Il en va de même de l’expérience de la gratuité pour les “plus de 65 ans” mise en place dans les bus wallons (TEC) fin de l’année passée. La SRWT, superstructure des TEC, se plaint en effet de “la perte financière considérablement plus élevée que prévu” qu’elle a entraînée, tant l’opération fut un succès dans la région liégeoise notamment. Elle estime pouvoir fixer cette ”perte” à 11% après une seule année de “gratuité”, alors que le montant de la compensation que la Région wallonne s’engageait à verser à la SRWT pour financer l’opération avait été évalué sur base d’une perte de recettes prévisionnellement estimée à seulement…2 ou 3% ! Ces deux expériences de “gratuité”, l’une pour tous circonscrite à un Centre-Ville, l’autre ciblant une catégorie d’âges dans un large rayon géographique, démontrent avec éclat que le transport public correspond à un besoin et à un désir des gens, et que libre accès constitue une mesure non négligeable dans une politique de transfert modal.
[1] Les très nombreuses cotes d’alerte à la pollution atteintes cet été dans de nombreuses villes françaises par exemple ont confirmé ce diagnostic angoissant.
[2] Coût et analyse spatiale des ralentissements subis par les transports publics de surface à Bruxelles, F. Dobruszkes et Y. Fourneau, in Transport Public International, 2/2001, p.29
[3] Extraits issus du Mémorandum"transport-environnement" remis à Leuven (Belg.) aux Ministres européens des Transports et de l’Environnement lors de leur Conseil informel des 14 et 15 septembre 2001.

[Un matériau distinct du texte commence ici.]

(** ** Planning a send *)

Definition drain_limit (s : CwSupervisor) (send : CwSendText) : option Z :=
  match send.(abort_kind) with DrainOnly => Some s.(config).(drain_bound) | RadioStop => None end.

(** [if let Some(last) = id.last_mut() { last.1 = true }] *)
Fixpoint mark_last (l : list (text * bool)) : list (text * bool) :=
  match l with
  | [] => []
  | [(t, _)] => [(t, true)]
  | x :: l => x :: mark_last l
  end.

(** The steps of one chunk, its pacing first. *)
Definition chunk_steps (send : CwSendText) (c : Chunk) : list Step :=
  [WaitKeyed 0]
  ++ (match send.(pacing) with BufferFlag => [WaitReady] | Estimated => [] end)
  ++ (match send.(abort_kind) with DrainOnly => [CheckSpeed] | RadioStop => [] end)
  ++ [Send c].

(** The loop over [ordered]: the last chunk is marked. *)
Fixpoint steps_of_chunks (send : CwSendText) (l : list (text * bool)) : list Step :=
  match l with
  | [] => []
  | (t, e) :: l => chunk_steps send (mk_Chunk t (bool_decide (l = [])) e) ++ steps_of_chunks send l
  end.

Definition ordered_chunks (op ids : list text) (id_first : bool) : list (text * bool) :=
  let operator := map (fun t => (t, false)) op in
  let id := mark_last (map (fun t => (t, false)) ids) in
  if id_first then id ++ operator else operator ++ id.

Definition plan_chunks (s : CwSupervisor) (operator : text) (id_text : option text)
    (id_first : bool) (wpm : Z) : CwSupervisor :=
  match s.(send_text) with
  | None => s
  | Some send =>
      let piece t := chunks t send.(max_chunk_chars) (drain_limit s send) wpm in
      let ordered := ordered_chunks (piece operator)
                       (match id_text with Some id => piece id | None => [] end) id_first in
      set_plan s (s.(plan) ++ steps_of_chunks send ordered ++ [WaitKeyed s.(config).(pacing_margin)])
  end.

(** [replan]'s re-chunking of one chunk that has not been sent. *)
Fixpoint repiece (c : Chunk) (parts : list text) : list Chunk :=
  match parts with
  | [] => []
  | t :: parts =>
      let tail := bool_decide (parts = []) in
      mk_Chunk t (c.(chunk_last) && tail) (c.(ends_id) && tail) :: repiece c parts
  end.

(** The plan for the pieces: the first goes at once, the rest are paced. *)
Definition replan_steps (send : CwSendText) (pieces : list Chunk) : list Step :=
  match pieces with
  | [] => []
  | c :: rest =>
      Send c ::
      concat (map (fun c =>
        [WaitKeyed 0]
        ++ (match send.(pacing) with BufferFlag => [WaitReady] | Estimated => [] end)
        ++ [CheckSpeed; Send c]) rest)
  end.

Definition pending_chunks (p : list Step) : list Chunk :=
  omap (fun st => match st with Send c => Some c | _ => None end) p.

Definition arm_cap_or_zero (s : CwSupervisor) : Z :=
  match s.(arm_held) with Some a => a.(arm_cap) | None => 0 end.

Definition replan (s : CwSupervisor) (wpm now : Z) : CwSupervisor :=
  match s.(send_text) with
  | None => s
  | Some send =>
      let remaining := pending_chunks s.(plan) in
      let pieces := concat (map (fun c =>
        repiece c (chunks c.(chunk_text) send.(max_chunk_chars) (drain_limit s send) wpm)) remaining) in
      let rest := foldr (fun c acc => estimate c.(chunk_text) wpm + acc) 0 pieces in
      let cap := arm_cap_or_zero s in
      let start := match s.(activity) with Sending job => job.(started) | _ => now end in
      let elapsed := saturating_duration_since now start in
      if cap <? elapsed + rest then
        begin_stop s StopError
          (Some [PStr "the keyer speed changed to "; PInt wpm; PStr " wpm; "; PSecs1 elapsed;
                 PStr " s sent and "; PSecs1 rest; PStr " s left is over the "; PInt (as_secs cap);
                 PStr " s key-down cap"])
          StayArmed
      else
        let s := set_plan s (replan_steps send pieces ++ [WaitKeyed s.(config).(pacing_margin)]) in
        let budget := watchdog_for s rest + send_pacing s in
        match s.(activity) with
        | Sending job => set_activity s (Sending (with_deadline job (now + budget)))
        | _ => s
        end
  end.

(** ** Answers *)

Definition wpm_or_slowest (s : CwSupervisor) (wpm : option Z) : Z :=
  Z.max (default s.(slowest_wpm) wpm) 1.

Definition on_status (s : CwSupervisor) (cw_mode transmitting : bool) (wpm : option Z)
  : CwSupervisor :=
  let wpm := wpm_or_slowest s wpm in
  match s.(activity) with
  | Arming t o c cap _ =>
      if negb cw_mode then
        refuse_arm s Forbidden
          [PStr "the radio is not in a CW mode; select CW on the radio first"]
      else if transmitting then refuse_arm s Forbidden [PStr "the radio is transmitting"]
      else set_activity s (Arming t o c cap wpm)
  | Sending job =>
      let est := estimate job.(job_text) wpm in
      let cap := arm_cap_or_zero s in
      let problem :=
        if negb cw_mode then Some [PStr "the radio left CW mode"]
        else if transmitting then Some [PStr "the radio is already transmitting"]
        else if cap <? est then
          Some [PStr "at the radio's "; PInt wpm; PStr " wpm this takes "; PSecs1 est;
                PStr " s, over the "; PInt (as_secs cap); PStr " s cap"]
        else None in
      match problem with
      | Some m => begin_stop s StopError (Some m) StayArmed
      | None =>
          let s := update_arm (fun a => with_wpm a wpm) s in
          let s := plan_chunks s job.(operator) job.(id_text) job.(job_id_first) wpm in
          set_watchdog s est
      end
  | _ => s
  end.

Definition on_speed (s : CwSupervisor) (cw_mode : bool) (wpm : option Z) (now : Z) : CwSupervisor :=
  match s.(activity) with
  | Sending _ =>
      if negb cw_mode then
        begin_stop s StopError (Some [PStr "the radio left CW mode"]) StayArmed
      else
        let wpm := wpm_or_slowest s wpm in
        if match s.(arm_held) with Some a => a.(arm_wpm) =? wpm | None => false end then s
        else replan (update_arm (fun a => with_wpm a wpm) s) wpm now
  | _ => s
  end.

Definition on_sent (s : CwSupervisor) (chunk : Chunk) (now : Z) : CwSupervisor :=
  let wpm := match s.(arm_held) with Some a => a.(arm_wpm) | None => s.(slowest_wpm) end in
  let start := match s.(keyed_until) with Some t => if now <? t then t else now | None => now end in
  let s := set_keyed_until s (Some (start + estimate chunk.(chunk_text) wpm)) in
  match s.(activity) with
  | Sending job =>
      let sent' := if chunk.(chunk_last) then job.(job_total)
                   else Z.min (job.(sent) + as_u32 (Z.of_nat (length chunk.(chunk_text))) + 1)
                          job.(job_total) in
      let job := mk_Job job.(job_id) job.(job_text) job.(operator) job.(id_text) job.(job_total)
                   sent' job.(started) job.(deadline) job.(has_id) job.(job_id_first)
                   (job.(id_sent) || chunk.(ends_id)) true in
      let s := set_activity s (Sending job) in
      if chunk.(ends_id) then
        update_arm (fun a => with_id_sent_at a now) (set_id_owed s None)
      else s
  | _ => s
  end.

Definition debug_break_in (k : BreakInKind) : string :=
  match k with BreakOff => "Off" | Semi => "Semi" | Full => "Full" end.
Definition debug_bool (b : bool) : string := if b then "true" else "false".

(** [{:?}] of an outcome and of a step ([complete] handles [Failed] before it
    formats an unexpected answer). *)
Definition debug_outcome (o : CwOutcome) : message :=
  match o with
  | Done => [PStr "Done"]
  | OutStatus m t w =>
      [PStr "Status { cw_mode: "; PStr (debug_bool m); PStr ", transmitting: "; PStr (debug_bool t);
       PStr ", wpm: "]
      ++ (match w with Some w => [PStr "Some("; PInt w; PStr ")"] | None => [PStr "None"] end)
      ++ [PStr " }"]
  | OutPower p => [PStr "Power("; PInt p; PStr ")"]
  | OutBreakIn k => [PStr "BreakIn("; PStr (debug_break_in k); PStr ")"]
  | OutReady b => [PStr "Ready("; PStr (debug_bool b); PStr ")"]
  | Failed e => [PStr "Failed("] ++ e ++ [PStr ")"]
  end.
Definition debug_step (st : Step) : message :=
  match st with
  | Status => [PStr "Status"]
  | SnapPower => [PStr "SnapPower"]
  | SnapBreakIn => [PStr "SnapBreakIn"]
  | SetPower p => [PStr "SetPower("; PInt p; PStr ")"]
  | VerifyPower p => [PStr "VerifyPower("; PInt p; PStr ")"]
  | SetBreakIn k => [PStr "SetBreakIn("; PStr (debug_break_in k); PStr ")"]
  | VerifyBreakIn k => [PStr "VerifyBreakIn("; PStr (debug_break_in k); PStr ")"]
  | PowerAtMost p => [PStr "PowerAtMost("; PInt p; PStr ")"]
  | WaitReady => [PStr "WaitReady"]
  | WaitKeyed m => [PStr "WaitKeyed("; PDebugDur m; PStr ")"]
  | CheckSpeed => [PStr "CheckSpeed"]
  | Send c => [PStr "Send(Chunk { text: "; PDebugStr c.(chunk_text); PStr ", last: ";
               PStr (debug_bool c.(chunk_last)); PStr ", ends_id: "; PStr (debug_bool c.(ends_id));
               PStr " })"]
  | Stop => [PStr "Stop"]
  end.
(* ===== verification/CwChunks.v ===== *)
(** * CwChunks: how a message is cut for the radio (cw.rs: [chunks], [plan_chunks])

    Every chunk the supervisor plans is short enough, keys within the drain
    bound unless it is a single character, and together they carry exactly the
    text; the station ID is cut on its own and its last chunk is marked. *)

From S2P Require Import Prelude Text Morse Timing Capabilities NativeTypes CwSupervisor.

Section Fits.
  Variable fits : text -> bool.

(** Not empty, and fitting unless it cannot be cut further. *)
Definition good_chunk (c : text) : Prop := c <> [] /\ (fits c = true \/ length c = 1%nat).
Definition good_current (c : text) : Prop := c = [] \/ good_chunk c.

(** The visible characters of a text. *)
Definition visible (t : text) : text := List.filter (fun c => negb (is_whitespace c)) t.

Lemma visible_app a b : visible (a ++ b) = visible a ++ visible b.
Proof. apply List.filter_app. Qed.

Lemma visible_word w : is_word w -> visible w = w.
Proof.
  intros [_ Hw]. induction Hw as [|c w Hc _ IH]; [done|]. cbn. rewrite Hc. cbn. by f_equal.
Qed.

Lemma visible_concat l : visible (concat l) = concat (map visible l).
Proof. induction l as [|x l IH]; [done|]. cbn. by rewrite visible_app, IH. Qed.

Lemma visible_split cur t :
  Forall (fun c => is_whitespace c = false) cur ->
  concat (split_whitespace_from cur t) = cur ++ visible t.
Proof.
  revert cur. induction t as [|c t IH]; intros cur Hcur; cbn.
  - rewrite app_nil_r. destruct cur; cbn; [done|]. by rewrite app_nil_r.
  - destruct (is_whitespace c) eqn:Hc; cbn.
    + destruct cur as [|x cur]; [by apply IH|]. cbn [concat]. by rewrite IH.
    + rewrite IH; [by rewrite <- app_assoc|]. apply Forall_app. by split; [|constructor].
Qed.

Lemma split_char_fold w : forall out piece,
  Forall good_chunk out -> good_current piece -> (w <> [] \/ piece <> []) ->
  let '(out', piece') := fold_left (split_char fits) w (out, piece) in
  Forall good_chunk out' /\ good_chunk piece'
  /\ concat out' ++ piece' = concat out ++ piece ++ w.
Proof.
  induction w as [|c w IH]; intros out piece Hout Hp Hne; cbn [fold_left].
  - rewrite app_nil_r. destruct Hp as [->|Hp]; [by destruct Hne|]. done.
  - cbn [split_char]. destruct (bool_decide (piece = []) || fits (piece ++ [c])) eqn:E.
    + specialize (IH out (piece ++ [c]) Hout). rewrite <- (app_assoc piece) in IH. apply IH.
      * right. split; [by destruct piece|]. apply orb_true_iff in E as [E|E]; [|by left].
        apply bool_decide_eq_true in E as ->. by right.
      * right. by destruct piece.
    + apply orb_false_iff in E as [Ene E]. apply bool_decide_eq_false in Ene.
      specialize (IH (out ++ [piece]) [c]). destruct (fold_left _ _ _) as [out' piece'].
      destruct IH as (H1 & H2 & H3).
      * apply Forall_app. split; [done|]. constructor; [|done]. by destruct Hp.
      * right. split; [done|by right].
      * by right.
      * split; [done|]. split; [done|]. rewrite H3, concat_app. cbn. by rewrite app_nil_r, <- !app_assoc.
Qed.

Lemma chunk_word_spec out cur w :
  is_word w -> Forall good_chunk out -> good_current cur ->
  let '(out', cur') := chunk_word fits (out, cur) w in
  Forall good_chunk out' /\ good_chunk cur'
  /\ visible (concat out' ++ cur') = visible (concat out ++ cur) ++ w.
Proof.
  intros Hw Hout Hcur.
  assert (Hplace : forall out, Forall good_chunk out ->
    let '(out', cur') := if fits w then (out, w) else fold_left (split_char fits) w (out, []) in
    Forall good_chunk out' /\ good_chunk cur'
    /\ visible (concat out' ++ cur') = visible (concat out) ++ w).
  { intros o Ho. destruct (fits w) eqn:Hf.
    - split; [done|]. split; [split; [apply Hw|by left]|]. by rewrite visible_app, (visible_word w).
    - pose proof (split_char_fold w o [] Ho (or_introl eq_refl)) as H.
      destruct (fold_left _ _ _) as [o' c']. destruct H as (H1 & H2 & H3); [left; apply Hw|].
      rewrite H3. split; [done|]. split; [done|]. cbn [app]. by rewrite visible_app, (visible_word w). }
  unfold chunk_word. destruct cur as [|c0 cur].
  - rewrite app_nil_r. by apply Hplace.
  - destruct (fits ((c0 :: cur) ++ space :: w)) eqn:Hf.
    + split; [done|]. split; [split; [done|by left]|].
      rewrite !visible_app. change (space :: w) with ([space] ++ w). rewrite visible_app.
      change (visible [space]) with (@nil Z). rewrite (visible_word w) by done. by rewrite app_assoc.
    + specialize (Hplace (out ++ [c0 :: cur])).
      destruct (if fits w then _ else _) as [o' c']. destruct Hplace as (H1 & H2 & H3).
      { apply Forall_app. split; [done|]. constructor; [|done]. by destruct Hcur. }
      split; [done|]. split; [done|]. rewrite H3, concat_app. cbn [concat]. by rewrite app_nil_r.
Qed.

Lemma chunks_fold ws : forall out cur,
  Forall is_word ws -> Forall good_chunk out -> good_current cur ->
  let '(out', cur') := fold_left (chunk_word fits) ws (out, cur) in
  Forall good_chunk out' /\ good_current cur'
  /\ visible (concat out' ++ cur') = visible (concat out ++ cur) ++ concat ws.
Proof.
  induction ws as [|w ws IH]; intros out cur Hws Hout Hcur; cbn [fold_left].
  - cbn. by rewrite app_nil_r.
  - apply Forall_cons in Hws as [Hw Hws].
    pose proof (chunk_word_spec out cur w Hw Hout Hcur) as Hstep.
    destruct (chunk_word fits (out, cur) w) as [o1 c1]. destruct Hstep as (H1 & H2 & H3).
    specialize (IH o1 c1 Hws H1 (or_intror H2)). destruct (fold_left _ ws _) as [o2 c2].
    destruct IH as (H4 & H5 & H6). split; [done|]. split; [done|].
    rewrite H6, H3. cbn [concat]. by rewrite <- app_assoc.
Qed.

Lemma chunks_with_spec t :
  Forall good_chunk (chunks_with fits t) /\ visible (concat (chunks_with fits t)) = visible t.
Proof.
  unfold chunks_with.
  pose proof (chunks_fold (split_whitespace t) [] [] (split_whitespace_words t)
    (List.Forall_nil _) (or_introl eq_refl)) as H.
  destruct (fold_left _ _ _) as [out cur]. destruct H as (H1 & H2 & H3). cbn in H3.
  unfold split_whitespace in H3. rewrite (visible_split [] t) in H3 by constructor. cbn in H3.
  destruct cur as [|c cur]; [by rewrite app_nil_r in H3|]. split.
  - apply Forall_app. split; [done|]. constructor; [|done]. by destruct H2.
  - rewrite concat_app. cbn [concat]. by rewrite app_nil_r.
Qed.
End Fits.

(** Every chunk is non-empty and within the radio's size; with a drain
    bound, its keying estimate is within the bound unless it is one character;
    and the chunks together are the text, less its whitespace. *)
Theorem chunks_bounded_and_complete t max_chars bound wpm :
  Forall (fun c => c <> [] /\ Z.of_nat (length c) <= Z.max max_chars 1
            /\ forall d, bound = Some d -> estimate c wpm <= d \/ length c = 1%nat)
    (chunks t max_chars bound wpm)
  /\ visible (concat (chunks t max_chars bound wpm)) = visible t.
Proof.
  unfold chunks. destruct (chunks_with_spec (chunk_fits max_chars bound wpm) t) as [Hg Hv].
  split; [|done]. eapply Forall_impl; [exact Hg|]. intros c [Hne Hf]. split; [done|].
  unfold chunk_fits in Hf. destruct Hf as [Hf|H1]; [|split; [lia|auto]].
  apply andb_true_iff in Hf as [Hlen%Z.leb_le Hest]. split; [done|].
  intros d ->. left. by apply Z.leb_le.
Qed.

(** ** The plan of a send *)

Lemma pending_app a b : pending_chunks (a ++ b) = pending_chunks a ++ pending_chunks b.
Proof. apply omap_app. Qed.

(** The chunks of [steps_of_chunks]: the texts in order, the last one marked. *)
Fixpoint marked_chunks (l : list (text * bool)) : list Chunk :=
  match l with
  | [] => []
  | (t, e) :: l => mk_Chunk t (bool_decide (l = [])) e :: marked_chunks l
  end.

Lemma pending_steps send l : pending_chunks (steps_of_chunks send l) = marked_chunks l.
Proof.
  induction l as [|[t e] l IH]; [done|]. cbn [steps_of_chunks marked_chunks].
  rewrite pending_app, IH. unfold chunk_steps.
  by destruct (pacing send), (abort_kind send).
Qed.

Lemma mark_last_texts l : map fst (mark_last l) = map fst l.
Proof. induction l as [|[t e] [|x l] IH]; [done..|]. cbn in *. by rewrite IH. Qed.

Lemma mark_last_app l t e : mark_last (l ++ [(t, e)]) = l ++ [(t, true)].
Proof.
  induction l as [|[t' e'] l IH]; [done|]. destruct l as [|x l]; [done|].
  change (mark_last (((t', e') :: x :: l) ++ [(t, e)])) with ((t', e') :: mark_last ((x :: l) ++ [(t, e)])).
  by rewrite IH.
Qed.

(** One flag among unset ones. *)
Lemma one_flag (a b : list (text * bool)) t i t' e :
  Forall (fun x => x.2 = false) a -> Forall (fun x => x.2 = false) b ->
  (a ++ (t, true) :: b) !! i = Some (t', e) -> e = true <-> i = length a.
Proof.
  intros Ha Hb Hi. apply lookup_app_Some in Hi as [Hi|[Hle Hi]].
  - pose proof (lookup_lt_Some _ _ _ Hi). pose proof (Forall_lookup_1 _ _ _ _ Ha Hi) as Hx. cbn in Hx.
    subst e. split; [done|lia].
  - destruct (i - length a)%nat as [|k] eqn:E; cbn in Hi.
    + simplify_eq. split; [lia|done].
    + pose proof (Forall_lookup_1 _ _ _ _ Hb Hi) as Hx. cbn in Hx. subst e. split; [done|lia].
Qed.

Lemma unflagged_map l : Forall (fun x : text * bool => x.2 = false) (map (fun t => (t, false)) l).
Proof. by apply Forall_map, Forall_true. Qed.

(** The plan of a send hands over the operator's chunks and the ID's
    chunks, never mixed in one chunk, in the order asked for, and only the last
    chunk of the ID says that the ID is done. *)
Theorem plan_chunks_content s send op id first wpm :
  s.(send_text) = Some send ->
  let piece t := chunks t send.(max_chunk_chars) (drain_limit s send) wpm in
  let ids := match id with Some t => piece t | None => [] end in
  let cs := pending_chunks (drop (length s.(plan)) (plan_chunks s op id first wpm).(plan)) in
  map chunk_text cs = (if first then ids ++ piece op else piece op ++ ids)
  /\ (forall i c, cs !! i = Some c ->
        ends_id c = true <-> ids <> [] /\ S i = (if first then length ids else length (piece op ++ ids))).
Proof.
  intros Hse piece ids cs.
  assert (Hcs : cs = marked_chunks (ordered_chunks (piece op) ids first)).
  { subst cs. unfold plan_chunks. rewrite Hse. cbn [plan set_plan]. rewrite drop_app_length.
    rewrite pending_app. cbn. rewrite pending_steps, app_nil_r. done. }
  rewrite Hcs. clear cs Hcs. unfold ordered_chunks.
  assert (Htxt : forall l, map chunk_text (marked_chunks l) = map fst l).
  { induction l as [|[t e] l IH]; [done|]. cbn. by rewrite IH. }
  assert (Hends : forall l i c, marked_chunks l !! i = Some c -> exists t, l !! i = Some (t, ends_id c)).
  { induction l as [|[t e] l IH]; [done|]. intros [|i] c; cbn; [intros [= <-]; eauto|apply IH]. }
  set (op' := map _ (piece op)). set (id' := mark_last _).
  assert (Hop : Forall (fun x => x.2 = false) op') by apply unflagged_map.
  assert (Hlop : length op' = length (piece op)) by apply length_map.
  assert (Hid : id' = [] /\ ids = [] \/ exists l t, ids = l ++ [t]
      /\ id' = map (fun x => (x, false)) l ++ [(t, true)]).
  { unfold id'. destruct ids as [|x l _] using rev_ind; [by left|]. right. exists l, x.
    split; [done|]. rewrite map_app. apply mark_last_app. }
  split.
  - rewrite Htxt. destruct first; rewrite map_app; unfold id'; rewrite mark_last_texts; unfold op';
      rewrite !map_map; by rewrite !map_id.
  - intros i c Hc. apply Hends in Hc as [t Hc]. destruct Hid as [[-> ->]|(l & t0 & Hids & Hid')].
    + assert (Hi : op' !! i = Some (t, ends_id c)) by (destruct first; [done|by rewrite app_nil_r in Hc]).
      pose proof (Forall_lookup_1 _ _ _ _ Hop Hi) as Hx. cbn in Hx. rewrite Hx. split; [done|]. by intros [[] _].
    + rewrite Hid' in Hc. rewrite Hids, !length_app. pose proof (unflagged_map l) as Hl.
      destruct first.
      * rewrite <- app_assoc in Hc. apply one_flag in Hc; [|done..]. rewrite Hc, length_map. cbn.
        split; [intros ->; split; [by destruct l|lia]|lia].
      * rewrite app_assoc in Hc. apply one_flag in Hc; [|by apply Forall_app|done].
        rewrite Hc, length_app, length_map, Hlop. cbn. split; [intros ->; split; [by destruct l|lia]|lia].
Qed.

[4] Selon cette étude, External Costs of Transport : accident, environmental and congestion costs of transport in Western Europe, réalisée par INFRAS (Zürich) et IWW (Karlsruhe) et considérée par l’Agence européenne de l’Environnement comme l’une des meilleures réalisées sur le sujet, le rail aurait lui un coût social de 1O,3 milliards d’euros, soit un poids 60 fois moindre que le transport routier.
[5] Selon le journal Le Monde du 20 septembre 2001, une étude du Réseau national de santé publique (en France), rendue publique en 1996, avait conclu que la pollution de l’air était responsable de 260 à 350 décès prématurés par an à Paris, et 30 à 50 autres à Lyon. Le journal ajoute que, selon des projections établies sur 20 ans, une baisse de 10% des émissions de particules et de la concentration d’ozone, grâce à des technologies limitant les rejets de gaz à effet de serre, éviterait, pour les seules villes de Mexico, New York, Santiago et Sao Paulo,64 000 morts prématurées, 65 000 bronchites chroniques et 37 000 millions de journées d’arrêt de travail.
[6] En Belgique, pour la seule année 1999, il y a eu plus de 72 000 victimes corporelles d’ accidents de la route, soit près de 200 par jour. Parmi elles, on dénombrait 1397 tués, soit près de 4 morts chaque jour.
[7] Pour l’Europe, ce coût supplémentaire lié aux effets économiques négatifs de la congestion automobile (ex :coût lié aux pertes de temps dans la circulation des marchandises et de la main d’œuvre) représente 19.5% du total des coûts pour la collectivité. En appliquant un pourcentage identique pour la Belgique, on arriverait à un montant non plus de 17,4 milliards, mais bien de près de 21,6 milliards d’euros, soit plus de 870 milliards de francs !!!
[8] Il en irait de même si étaient instaurés par exemple des taxes au kilomètre parcouru ou un péage pour l’usage des autoroutes.
[9] Si ces chiffres en disent long sur le poids économique du secteur et donc sur ses capacités d’influence, il montre en même temps qu’il ne contribue directement pourtant que pour 6,8% dans les coûts sociaux qu’il engendre.
[10] Nous reprenons ici une base de 19,5%, telle qu’expliquée en note 7.
[11] Après un an d’expérience le transfert modal qui s’est opéré de la voiture vers le bus atteignait 15%, alors que certaines mesures complémentaires n’étaient pas encore mises en place.
[12] On pense bien sûr ici à l’accroissement des zones piétonnières dans les villes ou à des obligations de contournement de certaines zones rurales habitées ou protégées.
[13] Selon un fonctionnaire de la mobilité d’Hasselt (in”La Ville où piétons et cyclistes sont rois”, Martine Vande meulebroucke, Le Soir, 28/09/01).